Gene therapy is supposed to have contributed to significant medical advances within two decades. It has progressed from the initial conceptual stage to the development of technology and lab research to certain clinical translational trials associated with a wide range of deadly diseases. Here are some of the genetic disorders or diseases that could be treated with gene therapy.
Severe Combined Immune Deficiency or SCID
Severe Combined Immune Deficiency is supposed to be a potentially terminal primary immunodeficiency that is marked by the combined absence of B-lymphocyte and T-lymphocyte function. There are minimum 13 different types of genetic defects that could cause SCID. All these defects would be culminating in extreme susceptibility and almost no resistance to some very serious infections. SCID is usually regarded as the most severe or deadly among the primary immunodeficiency. However, today, fortunately certain effective treatments, like stem cell transplantation, has been introduced and implemented for curing the disorder. The future seems quite promising as gene therapy is making ground-breaking progress.
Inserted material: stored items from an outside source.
(* ===== verification/Mounts.v ===== *)
(** * Mounts

    Model of the structures that the choice of the next mount works on:
    [common/dataStructures/MountType.hpp], [PotentialMount] and [ExistingMount] of
    [scheduler/SchedulerDatabase.hpp] with the order of the potential mounts, and what
    the catalogue tells of tapes, virtual organisations and libraries.

    A C++ [double] is a [spec_float] of the standard library, the IEEE 754 binary64
    numbers with 53 bits of precision. *)
From Stdlib Require String.
From Stdlib Require Import Floats.SpecFloat.
From S2P Require Import Prelude DataTypes RetrieveCache.

(** ** Double precision *)
Abbreviation double := spec_float.
(** The number that a 64-bit pattern stands for. *)
Definition double_of_bits (z : Z) : double :=
  let s := Z.testbit z 63 in
  let e := Z.land (Z.shiftr z 52) 2047 in
  let m := Z.land z (2 ^ 52 - 1) in
  if e =? 2047 then (if m =? 0 then S754_infinity s else S754_nan)
  else if e =? 0 then match m with Zpos p => S754_finite s p (-1074) | _ => S754_zero s end
  else match m + 2 ^ 52 with Zpos p => S754_finite s p (e - 1075) | _ => S754_nan end.
Definition double_of_Z (z : Z) : double := binary_normalize 53 1024 z 0 false.
Definition double_div (x y : double) : double := SFdiv 53 1024 x y.
Definition double_max : double := S754_finite false (2 ^ 53 - 1)%positive 971.
Definition double_zero : double := S754_zero false.
(** The value as a condition. *)
Definition double_nonzero (x : double) : bool := match x with S754_zero _ => false | _ => true end.

(** ** Types of mounts *)
Inductive MountType := ArchiveForUser | ArchiveForRepack | Retrieve | Label | NoMount | ArchiveAllTypes.
#[export] Instance MountType_eq_dec : EqDecision MountType.
Proof. solve_decision. Defined.
(** The values of the enumeration. *)
Definition MountType_value (t : MountType) : nat :=
  match t with ArchiveForUser => 1 | ArchiveForRepack => 2 | Retrieve => 3 | Label => 4 | NoMount => 0 | ArchiveAllTypes => 99 end.
Definition MountType_of (n : nat) : option MountType :=
  match n with 1 => Some ArchiveForUser | 2 => Some ArchiveForRepack | 3 => Some Retrieve | 4 => Some Label | 0 => Some NoMount
  | 99 => Some ArchiveAllTypes | _ => None end%nat.
#[export] Program Instance MountType_countable : Countable MountType := inj_countable MountType_value MountType_of _.
Next Obligation. by intros []. Qed.
Definition getMountBasicType (t : MountType) : MountType :=
  match t with ArchiveForUser | ArchiveForRepack => ArchiveAllTypes | _ => t end.

(** ** What the catalogue tells

    Of the structures, the members that scheduling reads. *)
Record TapeInfo := mkTapeInfo {
  ti_logicalLibraryName : string;
  ti_tapePoolName : string;
  ti_vendor : string;
  ti_mediaType : string;
  ti_vo : string;
  ti_capacityInBytes : Z;
  ti_state : TapeState
}.
(** [Tape()]. *)
Definition no_tape_info : TapeInfo := mkTapeInfo "" "" "" "" "" 0 ACTIVE.
Record VirtualOrganization := mkVO { vo_name : string; readMaxDrives : Z; writeMaxDrives : Z }.
Record TapeForWriting := mkTapeForWriting {
  tw_vid : string;
  tw_mediaType : string;
  tw_vendor : string;
  tw_tapePool : string;
  tw_vo : string;
  tw_lastFSeq : Z;
  tw_capacityInBytes : Z;
  tw_dataOnTapeInBytes : Z
}.
Record LogicalLibrary := mkLibrary { ll_name : string; ll_isDisabled : bool }.
(** The functions of the catalogue that scheduling calls. *)
Record Catalogue := mkCatalogue {
  cat_getTapesByVid : gset string → result (gmap string TapeInfo);
  cat_getVirtualOrganizationOfTapepool : string → result VirtualOrganization;
  cat_getTapesForWriting : string → result (list TapeForWriting);
  cat_getLogicalLibraries : result (list LogicalLibrary);
  cat_getMountPolicies : result (list MountPolicy)
}.

(** ** Potential and existing mounts *)
Record ActivityMounts := mkActivityMounts {
  am_activity : string;
  am_weight : double;
  am_mountCount : Z;
  am_weightedMountCount : double
}.
(** The member [mountCount], which no code reads, is left out. *)
Record PotentialMount := mkPotential {
  pm_type : MountType;
  pm_vid : string;
  pm_tapePool : string;
  pm_vo : string;
  pm_mediaType : string;
  pm_vendor : string;
  pm_capacityInBytes : Z;
  pm_priority : Z;
  pm_minRequestAge : Z;
  pm_filesQueued : Z;
  pm_bytesQueued : Z;
  pm_oldestJobStartTime : Z;
  pm_logicalLibrary : string;
  pm_ratioOfMountQuotaUsed : double;
  pm_sleepingMount : bool;
  pm_sleepStartTime : Z;
  pm_diskSystemSleptFor : string;
  pm_sleepTime : Z;
  pm_activity : option ActivityMounts
}.
Definition string_lt (a b : string) : bool := match String.compare a b with Lt => true | _ => false end.

(** [PotentialMount::operator<]. *)
Definition by_name (a b : PotentialMount) : bool :=
  if string_lt (pm_vid a) (pm_vid b) then false
  else if string_lt (pm_vid b) (pm_vid a) then true
  else if string_lt (pm_tapePool a) (pm_tapePool b) then false
  else string_lt (pm_tapePool b) (pm_tapePool a).
Definition by_age (a b : PotentialMount) : bool :=
  if pm_oldestJobStartTime b <? pm_oldestJobStartTime a then true
  else if pm_oldestJobStartTime a <? pm_oldestJobStartTime b then false
  else by_name a b.
Definition by_activity (a b : PotentialMount) : bool :=
  match pm_activity a, pm_activity b with
  | Some x, Some y =>
      if decide (pm_tapePool a = pm_tapePool b) then
        if SFltb (am_weightedMountCount y) (am_weightedMountCount x) then true
        else if SFltb (am_weightedMountCount x) (am_weightedMountCount y) then false
        else by_age a b
      else by_age a b
  | _, _ => by_age a b
  end.
Definition by_ratio (a b : PotentialMount) : bool :=
  if SFltb (pm_ratioOfMountQuotaUsed b) (pm_ratioOfMountQuotaUsed a) then true
  else if SFltb (pm_ratioOfMountQuotaUsed a) (pm_ratioOfMountQuotaUsed b) then false
  else by_activity a b.
Definition pm_less (a b : PotentialMount) : bool :=
  if pm_priority a <? pm_priority b then true
  else if pm_priority b <? pm_priority a then false
  else if decide (pm_type a = ArchiveForUser ∧ pm_type b ≠ ArchiveForUser) then false
  else if decide (pm_type b = ArchiveForUser ∧ pm_type a ≠ ArchiveForUser) then true
  else by_ratio a b.

Record ExistingMount := mkExisting {
  em_driveName : string;
  em_type : MountType;
  em_tapePool : string;
  em_vo : string;
  em_vid : string;
  em_currentMount : bool;
  em_bytesTransferred : Z;
  em_filesTransferred : Z;
  em_latestBandwidth : Z;
  em_activity : option string
}.

(** What is known when a mount is to be decided. *)
Record TapeMountDecisionInfo := mkDecision {
  potentialMounts : list PotentialMount;
  existingOrNextMounts : list ExistingMount;
  queueTrimRequired : bool
}.

(** ** Mount policies of a queue *)
Definition getMountPoliciesInQueue (catalogue : list MountPolicy) (queue : gmap string Z) : list MountPolicy :=
  filter (λ mp, is_Some (queue !! mp_name mp)) catalogue.
(** [utils::reduce] from the first element. *)
Definition reduce {A} (op : A → A → A) (what : string) (l : list A) : result A :=
  match l with [] => Throw (Exception what) | x :: l' => Ok (foldl op x l') end.
Definition better_archive (mp1 mp2 : MountPolicy) : MountPolicy :=
  let mp := mp1 in
  let mp := if archivePriority mp2 <? archivePriority mp1
            then mkMountPolicy (mp_name mp) (archivePriority mp1) (archiveMinRequestAge mp) (retrievePriority mp) (retrieveMinRequestAge mp)
                   (mp_creationLog mp) (mp_lastModificationLog mp) (mp_comment mp)
            else mp in
  if archiveMinRequestAge mp1 <? archiveMinRequestAge mp2
  then mkMountPolicy (mp_name mp) (archivePriority mp) (archiveMinRequestAge mp1) (retrievePriority mp) (retrieveMinRequestAge mp)
         (mp_creationLog mp) (mp_lastModificationLog mp) (mp_comment mp)
  else mp.
Definition createBestArchiveMountPolicy : list MountPolicy → result MountPolicy :=
  reduce better_archive "In OStoreDB::createBestArchiveMountPolicy(), empty mount policy list.".
Definition better_retrieve (mp1 mp2 : MountPolicy) : MountPolicy :=
  let mp := mp1 in
  let mp := if retrievePriority mp2 <? retrievePriority mp1
            then mkMountPolicy (mp_name mp) (archivePriority mp) (archiveMinRequestAge mp) (retrievePriority mp1) (retrieveMinRequestAge mp)
                   (mp_creationLog mp) (mp_lastModificationLog mp) (mp_comment mp)
            else mp in
  if retrieveMinRequestAge mp1 <? retrieveMinRequestAge mp2
  then mkMountPolicy (mp_name mp) (archivePriority mp) (archiveMinRequestAge mp) (retrievePriority mp) (retrieveMinRequestAge mp1)
         (mp_creationLog mp) (mp_lastModificationLog mp) (mp_comment mp)
  else mp.
Definition createBestRetrieveMountPolicy : list MountPolicy → result MountPolicy :=
  reduce better_retrieve "In OStoreDB::createBestRetrieveMountPolicy(), empty mount policy list.".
Chronic Granulomatous Disorder or CGD
The chronic granulomatous disease is supposed to be a genetic or inherited immune system disorder which would be occurring when a kind of white blood cell called phagocyte that generally aids your body combat infections actually does not function properly. As such, the phagocytes are unable to safeguard your body from certain fungal and bacterial infections.
Patients suffering from the chronic granulomatous disease often would be developing pneumonia, skin infections, lung infections, liver infections, lymph node infections, gastrointestinal inflammation or some other infections. Stem cell transplantation could be providing a perfect cure for CGD. However, the decision for treatment with stem cell transplantation would be depending on a variety of factors including personal preference, prognosis, and donor availability. Gene therapy is presently being explored for an effective CGD treatment. In Germany, two patients suffering from CGD were treated by reconstituting immune systems using an effective gene therapy. The patients with reconstituted immune systems enjoy complete protection from microbial infections for a minimum of two years. Browse https://www.mybiosource.com/learn/gene-transfer-technique/ for more information.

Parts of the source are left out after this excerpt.